Antonine Maillet et la Francophonie

Il faut baisser les yeux pour la voir tellement elle est menue. Et il suffit de les fermer pour sentir sa joie de vivre qui rayonne par delà les frontières. À 80 ans, cette « jeune » femme s’émerveille encore des cadeaux que la vie lui apporte. Reflet de Société vous fait découvrir l’univers d’Antonine Maillet, auteure acadienne qui a mis au monde La Sagouine et dont l’œuvre comprend une cinquantaine de livres, dont une douzaine de pièces de théâtre.

Difficile de ne pas tomber sous le charme de ce petit bout de femme qui a la grandeur d’une institution. L’auteur, dont l’œuvre a parcouru la terre, possède cette richesse de s’ouvrir aux autres en les laissant s’exprimer. Son bonheur de vivre, elle le partage et le nourrit de l’autre.

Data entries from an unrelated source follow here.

Lemma rate_step_ok pl i s :
  drv_ok s -> i ∈ cpus_of (cpu_online_mask (sw s)) -> drv_ok (bL_cpufreq_set_rate_step pl i s).
Proof.
  intros Hd Hi. unfold bL_cpufreq_set_rate_step. rewrite (do_on _ Hd).
  pose proof (do_call s Hd i Hi) as Hc. pose proof (do_req s Hd i Hi) as Hq. unfold call_ok in Hc.
  destruct (rate_state s i) as [|o n r|o n r p|o n r p sc|o n r p nr|o n r ret|o n r|o r|o r sc|o r nr] eqn:Ei; [done|..].
  - destruct (cluster_lock s n); [done|]. destruct Hc as [Hco Hr]. specialize (Hq eq_refl).
    set (s0 := set_lock n (Some i) s). assert (Hd0 : drv_ok s0) by (destruct Hd; by split).
    eapply (drv_ok_freq s0); [done|reflexivity|done|]. unfold call_ok. rewrite pc_set, decide_True by done. simpl.
    rewrite fn_lookup_insert. split_and!; try done. by rewrite <- Hco.
  - destruct Hc as (Hp & Hr & Hn & Hop). eapply (drv_ok_cluster s); [done|reflexivity|by rewrite Hr|].
    unfold call_ok. rewrite pc_set, decide_True by done. simpl. by rewrite fn_lookup_insert.
  - destruct (scan_step s n sc); apply drv_ok_set_pc; try done; rewrite ?Ei; try done; unfold call_ok;
      rewrite pc_set, decide_True by done; done.
  - destruct Hc as [Hp Hop]. destruct (nonzero (clk_set_rate pl n (u32 (nr * 1000)))) eqn:Hz.
    + eapply (drv_ok_freq s); [done|reflexivity|done|]. unfold call_ok. rewrite pc_set, decide_True by done. simpl.
      by rewrite fn_lookup_insert.
    + destruct (negb (o =? n)) eqn:Hon; [|apply (end_ok s); try done; by rewrite Ei].
      apply (drv_ok_pc s _ i Hd); try done; [|by left|by rewrite Ei|].
      * intros j Hj. rewrite pc_set. by rewrite decide_False by congruence.
      * intros _. unfold call_ok. rewrite pc_set, decide_True by done. split; [done|exact (proj1 Hop)].
  - destruct Hc as [Hop Hret]. assert (Hd1 : drv_ok (set_pc i RIdle (set_cluster i o s))).
    { eapply (drv_ok_cluster s); [done|reflexivity|done|]. unfold call_ok. by rewrite pc_set, decide_True. }
    unfold set_target_end. rewrite Hret. destruct Hd1. by split.
  - apply (drv_ok_pc s _ i Hd); try done; [|apply request_online|by left|by rewrite Ei|].
    + intros j Hj. rewrite pc_set. by rewrite decide_False by congruence.
    + intros _. unfold call_ok. rewrite pc_set, decide_True by done. apply Hc.
  - destruct (cluster_lock s o); [done|]. apply (drv_ok_pc s _ i Hd); try done; [|by left|by rewrite Ei|].
    + intros j Hj. rewrite pc_set. by rewrite decide_False by congruence.
    + intros _. unfold call_ok. by rewrite pc_set, decide_True.
  - destruct (scan_step s o sc); apply drv_ok_set_pc; try done; rewrite ?Ei; try done; unfold call_ok;
      by rewrite pc_set, decide_True.
  - apply (end_ok s); try done; [by rewrite Ei|by case_match..].
Qed.

(** ** Steps of the whole *)

Lemma thread_step_online e cpu w w' :
  bL_switcher_thread_step e cpu w = Some w' -> cpu_online_mask w' = cpu_online_mask w.
Proof.
  unfold bL_switcher_thread_step. destruct (thread_state w cpu) as [| |c comp ck]; [by intros [= <-]|..].
  - case_match; by intros [= <-].
  - unfold thread_run. case_match; [by intros [= <-]|]. unfold bL_switch_to.
    repeat (case_match; cbn [mbind option_bind]); try done; by intros [= <-].
Qed.

Definition freq_ev_ok w0 (ev : freq_ev) : Prop :=
  match ev with
  | FTarget _ cpu _ relation =>
      cpu ∈ (pairs w0).*1 /\ (relation = CPUFREQ_RELATION_L \/ relation = CPUFREQ_RELATION_H)
  | FLimits _ cpu _ _ | FRate _ cpu => cpu ∈ (pairs w0).*1
  | FThread e cpu => cpu ∈ (pairs w0).*1 /\ cpu_pm_enter e = 0
  end.

Lemma set_limits_ok pl i lo hi s :
  drv_ok s -> i ∈ cpus_of (cpu_online_mask (sw s)) ->
  exists p, set_limits pl i lo hi s = Some (set_policy i p s) /\ policy_ok p.
Proof.
  intros Hd Hi. unfold set_limits, bL_cpufreq_verify_policy, cpu_to_cluster. rewrite (do_on _ Hd), (do_table _ Hd).
  cbn [table_at mbind option_bind]. destruct (do_policy s Hd i Hi) as [[L1 L2 L3] _].
  set (p0 := policies s i <| pol_min := lo |> <| pol_max := hi |>).
  destruct (cpufreq_frequency_table_verify p0 virtual) as [ret p] eqn:E.
  assert (Hl : limits_ok p0 virtual) by (by split).
  destruct (verify_ok _ _ _ _ (merged_ok _ _ Htab) Hl E) as (_ & Hp & _ & _ & f & Hf & Hlim).
  rewrite merged_entries in Hf by done. exists p. split; [done|]. split; [done|]. by exists f.
Qed.

Lemma freq_step_ok w0 ev s :
  drv_ok s -> sw_on w0 (sw s) -> freq_ev_ok w0 ev ->
  exists s', freq_step ev s = Some s' /\ drv_ok s' /\ sw_on w0 (sw s').
Proof.
  intros Hd Hon Hev. pose proof (fun i => proj2 (online_pairs w0 (sw s) (sn_ok _ _ Hon) i)) as Honline.
  destruct ev as [pl i target rel|pl i lo hi|pl i|e i]; cbn [freq_step freq_ev_ok] in *.
  - destruct Hev as [Hi Hrel]. destruct (rate_state s i) eqn:Ei; try by exists s.
    destruct (set_target_ok pl i target rel s Hd (Honline i Hi) Ei Hrel) as (s' & -> & Hs'). exists s'. split; [done|].
    destruct Hs' as [->|(n & r & old & Hr & ->)]; [done|]. split; [|done].
    apply (drv_ok_pc s _ i Hd); try done; [|by left|by rewrite Ei|].
    + intros j Hj. rewrite pc_set. by rewrite decide_False by congruence.
    + intros _. unfold call_ok. by rewrite pc_set, decide_True.
  - destruct (rate_state s i) eqn:Ei; try by exists s.
    destruct (set_limits_ok pl i lo hi s Hd (Honline i Hev)) as (p & -> & Hp). eexists; split; [done|]. split; [|done].
    apply (drv_ok_calls s _ Hd); try done; [|apply Hd|apply Hd]. intros j _ Hj. simpl.
    destruct (decide (i = j)) as [<-|]; by rewrite ?fn_lookup_insert, ?fn_lookup_insert_ne.
  - eexists; split; [done|]. split; [by apply rate_step_ok; [|apply Honline]|].
    unfold bL_cpufreq_set_rate_step, set_target_end. repeat (case_match; try done). simpl.
    unfold bL_switch_request_cb. destruct (request_check i (sw s)); [done|]. by apply post_on.
  - destruct Hev as [Hi He]. destruct (thread_step_on w0 e i (sw s) Hon Hi He) as (w & Ew & Hw). rewrite Ew.
    cbn [mbind option_bind]. eexists; split; [done|]. split; [|done]. apply thread_step_online in Ew.
    apply (drv_ok_calls s _ Hd); try done; apply Hd.
Qed.

Definition ev_clocks_ok (ev : freq_ev) : Prop := match ev with FRate pl _ => clocks_ok pl | _ => True end.

Lemma freq_step_rate w0 ev s s' :
  drv_ok s -> sw_on w0 (sw s) -> freq_ev_ok w0 ev -> ev_clocks_ok ev -> rate_inv s ->
  freq_step ev s = Some s' -> rate_inv s'.
Proof.
  intros Hd Hon Hev Hc Hi. pose proof (fun i => proj2 (online_pairs w0 (sw s) (sn_ok _ _ Hon) i)) as Honline.
  destruct ev as [pl i target rel|pl i lo hi|pl i|e i]; cbn [freq_step freq_ev_ok ev_clocks_ok] in *.
  - destruct Hev as [Hp Hrel]. destruct (rate_state s i) eqn:Ei; try (by intros [= <-]).
    destruct (set_target_ok pl i target rel s Hd (Honline i Hp) Ei Hrel) as (s1 & -> & Hs1). intros [= <-].
    destruct Hs1 as [->|(n & r & old & Hr & ->)]; [done|]. set (s2 := set_pc _ _ _).
    assert (Ei' : rate_state s2 i = RStart (physical_cluster s i) n r) by (unfold s2; by rewrite pc_set, decide_True).
    assert (Ho : others_same i s s2) by (intros j Hj; unfold s2; rewrite pc_set; by rewrite decide_False by congruence).
    apply (rate_inv_quiet s s2 i); try done; rewrite ?Ei', ?Ei; try done.
    + apply (locks_keep s s2 i); [exact (ri_lock _ Hi)|done|done|]. intros c. by rewrite Ei', Ei.
    + unfold pc_fresh. by rewrite Ei'.
    + intros c. left. split; [done|]. simpl. tauto.
  - destruct (rate_state s i) eqn:Ei; try (by intros [= <-]).
    destruct (set_limits_ok pl i lo hi s Hd (Honline i Hev)) as (p & -> & _). intros [= <-].
    destruct Hi as [A B C]. by split.
  - intros [= <-]. apply rate_inv_step; [done|apply Hd|done].
  - destruct Hev as [Hp He]. destruct (bL_switcher_thread_step e i (sw s)) as [w|] eqn:Ew; [|done].
    cbn. intros [= <-]. apply thread_step_online in Ew. assert (Hw : forall c, want (s <| sw := w |>) c = want s c).
    { intros c. by apply want_ext. }
    destruct Hi as [A B C]. split; [done| |intros c; rewrite Hw; apply C].
    intros j. specialize (B j). unfold pc_fresh, fresh in *. simpl. by case_match; rewrite ?Hw.
Qed.

(** ** Initialisation with the switcher on *)

(** The cpufreq core initialises the policies one after the other. *)
Fixpoint init_cpus pl (l : list Z) s : option driver :=
  match l with
  | [] => Some s
  | i :: l => '(_, s) ← bL_cpufreq_init pl i s; init_cpus pl l s
  end.

Record same_calls s s' : Prop := {
  sc_rate : clk_rate s' = clk_rate s;
  sc_pc : rate_state s' = rate_state s;
  sc_lock : cluster_lock s' = cluster_lock s;
  sc_sw : sw s' = sw s;
}.

(** The tables of both clusters are loaded; the virtual one is too once it is in use. *)
Record tables_loaded s : Prop := {
  tl_on : bL_switching_enabled s = true;
  tl_big : freq_table s A15_CLUSTER = TableAt big;
  tl_little : freq_table s A7_CLUSTER = TableAt little;
  tl_virtual : cluster_usage s MAX_CLUSTERS = 0
    \/ 0 < cluster_usage s MAX_CLUSTERS /\ freq_table s MAX_CLUSTERS = TableAt virtual
       /\ clk_big_min s = get_table_min big /\ clk_little_max s = VIRT_FREQ A7_CLUSTER (get_table_max little);
}.

Lemma usage_add c d s : cluster_usage (add_usage c d s) c = cluster_usage s c + d.
Proof. apply fn_lookup_insert. Qed.

(** While the switcher is on, [_get_cluster_clk_and_freq_table] only counts. *)
Lemma get_counts pl k s :
  bL_switching_enabled s = true -> 0 < cluster_usage s MAX_CLUSTERS ->
  _get_cluster_clk_and_freq_table pl k s = (0, add_usage MAX_CLUSTERS 1 s).
Proof.
  intros On U. unfold _get_cluster_clk_and_freq_table, cpu_to_cluster. rewrite On, usage_add.
  by rewrite (proj2 (Z.eqb_neq _ 1)) by lia.
Qed.

Lemma get_tables pl i s :
  tables_loaded s -> kzalloc_ok pl = true -> cpu_device pl 0 = true -> cpu_device pl 1 = true ->
  exists s1, get_cluster_clk_and_freq_table pl i s = Some (0, s1) /\ tables_loaded s1 /\ same_calls s s1
    /\ 0 < cluster_usage s1 MAX_CLUSTERS /\ policies s1 = policies s
    /\ physical_cluster s1 = physical_cluster s /\ cpu_last_req_freq s1 = cpu_last_req_freq s.
Proof.
  intros [On Tb Tl Tv] Hk H0 H1. unfold get_cluster_clk_and_freq_table, cpu_to_cluster. rewrite On.
  rewrite Z.ltb_irrefl, usage_add. destruct Tv as [U0|(U0 & V & Vm & Vx)].
  - rewrite U0. change (negb (0 + 1 =? 1)) with false. cbn [get_clusters]. rewrite H0, H1. cbn [negb].
    rewrite get_counts; [|done|rewrite usage_add; lia]. change (nonzero 0) with false. cbv iota beta.
    rewrite get_counts; [|done|rewrite !usage_add; lia]. change (nonzero 0) with false. cbv iota beta.
    set (s3 := add_usage MAX_CLUSTERS 1 (add_usage MAX_CLUSTERS 1 (add_usage MAX_CLUSTERS 1 s))).
    assert (U3 : cluster_usage s3 MAX_CLUSTERS = 3) by (unfold s3; rewrite !usage_add, U0; done).
    assert (Tb3 : freq_table s3 = freq_table s) by done. assert (C3 : same_calls s s3) by done.
    assert (Q3 : bL_switching_enabled s3 = bL_switching_enabled s /\ policies s3 = policies s
      /\ physical_cluster s3 = physical_cluster s /\ cpu_last_req_freq s3 = cpu_last_req_freq s) by done.
    clearbody s3. destruct Q3 as (Q1 & Q2 & Q3 & Q4), C3 as [C1 C2 C3 C4].
    unfold merge_cluster_tables. rewrite Tb3, Tb, Tl, Hk. cbn [table_at mbind option_bind negb].
    change (nonzero 0) with false. cbv iota beta. change (freq_table (s3 <| freq_table := ?t |>)) with t.
    rewrite !(fn_lookup_insert_ne (freq_table s)) by done. rewrite Tb, Tl. cbn [table_at mbind option_bind].
    eexists. split; [reflexivity|]. split; [|split_and!; try done; simpl; lia].
    split; simpl; [congruence|by rewrite fn_lookup_insert_ne..|]. right. rewrite fn_lookup_insert, U3. by split_and!.
  - rewrite (proj2 (Z.eqb_neq _ 1)) by lia. cbn [negb]. eexists. split; [reflexivity|].
    split; [|split_and!; try done; rewrite usage_add; lia]. split; [done..|]. right. rewrite usage_add. split_and!; try done. lia.
Qed.

(** The state once the policies of [l] have been initialised. *)
Record inited (f : Z) (l : list Z) s : Prop := {
  in_loaded : tables_loaded s;
  in_used : l <> [] -> 0 < cluster_usage s MAX_CLUSTERS;
  in_idle : forall i, rate_state s i = RIdle;
  in_locks : forall c, cluster_lock s c = None;
  in_clock : clk_rate s A15_CLUSTER = f * 1000;
  in_policy : forall i, i ∈ l -> policy_ok (policies s i);
  in_req : forall i, i ∈ l -> physical_cluster s i = A15_CLUSTER /\ cpu_last_req_freq s i = f;
}.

Ce goût pour la vie viendrait-il de l’écriture ? C’était son rêve, écrire. Un rêve soufflé à ses oreilles par sa petite voix intérieure. Un rêve qui la comble depuis qu’elle a osé s’écouter.

À 40 ans, Antonine Maillet, alors docteure en littérature, enseignait à l’Université de Moncton, au Nouveau-Brunswick. Un emploi qu’elle aimait beaucoup, avec des étudiants qui l’adoraient. Elle a tout abandonné, un salaire sécurisant et une retraite dorée. « J’ai quitté l’enseignement parce que je voulais faire autre chose. Je désirais un travail que j’aime, pas un gagne-pain », raconte-t-elle, 40 ans plus tard, sans aucun sentiment d’amertume, sachant qu’elle a pris la bonne décision. Elle a écouté sa petite voix qui lui murmurait, depuis son enfance, qu’elle serait écrivaine.

Antonine Maillet et la création intuitive

Antonine Maillet écrit comme elle aborde sa vie : en laissant son intuition la guider. L’histoire qu’elle couche sur papier se révèle à elle, petit à petit. Une histoire qu’elle ne comprend qu’une fois son œuvre terminée. Comme son tout dernier né, Le mystérieux voyage de Rien, que l’auteure considère comme son roman le plus important.

« Je ne savais pas comment l’écrire. Tout ce que j’avais, c’est une phrase qui m’est venue du ventre : et vous voudriez que je vous pardonne ? C’est tout. Mais qui parle ? À qui veut-il pardonner ? C’est mon héros, nommé Rien, qui parle. Il a besoin de pardonner la chose la plus grave. Mais c’est quoi, le plus grave qui puisse arriver ? Être tué ? Non. Pour moi, ce serait de ne pas avoir reçu la vie. Ne jamais avoir existé. » C’est l’élément déclencheur. À partir de cette phrase, sortie de nulle part, l’auteure s’est laissée guider par son intérieur pour composer son livre.

Son intuition, son ventre comme elle l’appelle, a pondu une œuvre qui donne vie à une âme venue du ciel. Une âme sans parents, qui doit son existence au crayon de l’auteur. « Mon personnage, c’est lui qui mène. Je le laisse aller », explique-t-elle avec conviction. Antonine Maillet a fait voyager son petit Rien partout sur la terre. Un voyage qu’elle aurait bien aimé faire et qu’elle aura vécu grâce aux aventures dans lesquelles son personnage l’entraîne.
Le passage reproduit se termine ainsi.